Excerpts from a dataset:
◆ ◆ ◆ ◆ ◆ ◆ ◆
(* ===== verification/Coordinator.v ===== *)
(** * The transient coordination state of the scheduler

    [internal/scheduler/coordinator.go]: leases, cursors and affinities, in the
    process ([memoryCoordinator]) and in Redis ([redisCoordinator]), and the
    abstract state both refine.

    The clock and the faults of a call are inputs ([Call]): [c_now] is the first
    reading of the clock, [c_then] the second where the code reads it twice, and
    [c_fault] says that the context was done, or that the command failed before or
    after the server ran it.  The Redis client sends a command again when its reply
    is lost: [c_sent] are the instants of the earlier executions.  The memory
    coordinator only looks at the context.  Operations are atomic (the mutex, a
    Redis command, a Lua script), so concurrent clients are interleaved calls.
    Receivers and clients are not nil. *)

From stdpp Require Import base gmap strings list relations.
From Stdlib Require Import ZArith Lia Ascii String.
From S2P Require Import Prelude GoLib SchedulerModel.

Module Coordinator.
Import Sched.

Inductive fault := Cancelled | NotReached | ReplyLost.
Record Call := { c_now : time; c_then : time; c_fault : option fault; c_sent : list time }.

(** The first execution of a call. *)
Definition started (call : Call) : time := match c_sent call with t :: _ => t | [] => c_now call end.

(** The call under [context.WithoutCancel]. *)
Definition without_cancel (call : Call) : Call :=
  {| c_now := c_now call; c_then := c_then call;
     c_fault := match c_fault call with Some Cancelled => None | f => f end; c_sent := c_sent call |}.

(** A lease handle: [sync.Once] is [ls_done], with the error it stored. *)
Record Lease := {
  ls_resource : string;
  ls_owner : string;
  ls_done : bool;
  ls_err : option error
}.
Definition new_lease (resource owner : string) : Lease :=
  {| ls_resource := resource; ls_owner := owner; ls_done := false; ls_err := None |}.
Definition finish (l : Lease) (err : option error) : Lease :=
  {| ls_resource := ls_resource l; ls_owner := ls_owner l; ls_done := true; ls_err := err |}.
Definition lease_result (err : option error) : result error unit :=
  match err with Some e => Err e | None => Ok tt end.

Definition leaseKeyPrefix : string := "bablo:scheduler:lease:".
Definition cursorKeyPrefix : string := "bablo:scheduler:cursor:".
Definition affinityKeyPrefix : string := "bablo:scheduler:affinity:".

(** The hexadecimal SHA-256 of a string. *)
Class Sha256Hex := sha256_hex : string -> string.
Definition affinityStateKey `{Sha256Hex} (value : string) : string :=
  affinityKeyPrefix +:+ sha256_hex value.

(** ** The interface

    [Acquire], [Next], [GetAffinity] and [SetAffinity] of [Coordinator], and the
    coordinator's part of [Lease.Renew] and [Lease.Release]. *)
Class Coordinator (C : Type) := {
  Acquire : Call -> string -> string -> Z -> C -> C * result error Lease;
  Next : Call -> string -> Z -> Z -> C -> C * result error Z;
  GetAffinity : Call -> string -> C -> C * result error (option uuid);
  SetAffinity : Call -> string -> uuid -> Z -> C -> C * result error unit;
  Renew : Call -> Lease -> Z -> C -> C * result error unit;
  release_once : Call -> Lease -> C -> C * option error
}.

(** [Release]: the body of [once.Do] runs at most once; later calls return the
    error it stored. *)
Definition Release {C} `{Coordinator C} (call : Call) (l : Lease) (c : C)
  : C * Lease * result error unit :=
  if ls_done l then (c, l, lease_result (ls_err l))
  else let '(c', err) := release_once call l c in (c', finish l err, lease_result err).

(** ** In memory *)
Record memoryLeaseEntry := { ml_owner : string; ml_expiresAt : time }.
Record memoryCursorEntry := { mc_value : Z; mc_expiresAt : time }.
Record memoryAffinityEntry := { ma_credentialID : uuid; ma_expiresAt : time }.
◆ ◆ ◆ ◆ ◆ ◆ ◆
TASK BRIEF: Reproduce exactly the section above that begins at the line containing "after the server" and ends at the line containing "From stdpp Require", leaving out all other lines.

SOLVED PROBLEM:
    after the server ran it.  The Redis client sends a command again when its reply
    is lost: [c_sent] are the instants of the earlier executions.  The memory
    coordinator only looks at the context.  Operations are atomic (the mutex, a
    Redis command, a Lua script), so concurrent clients are interleaved calls.
    Receivers and clients are not nil. *)

From stdpp Require Import base gmap strings list relations.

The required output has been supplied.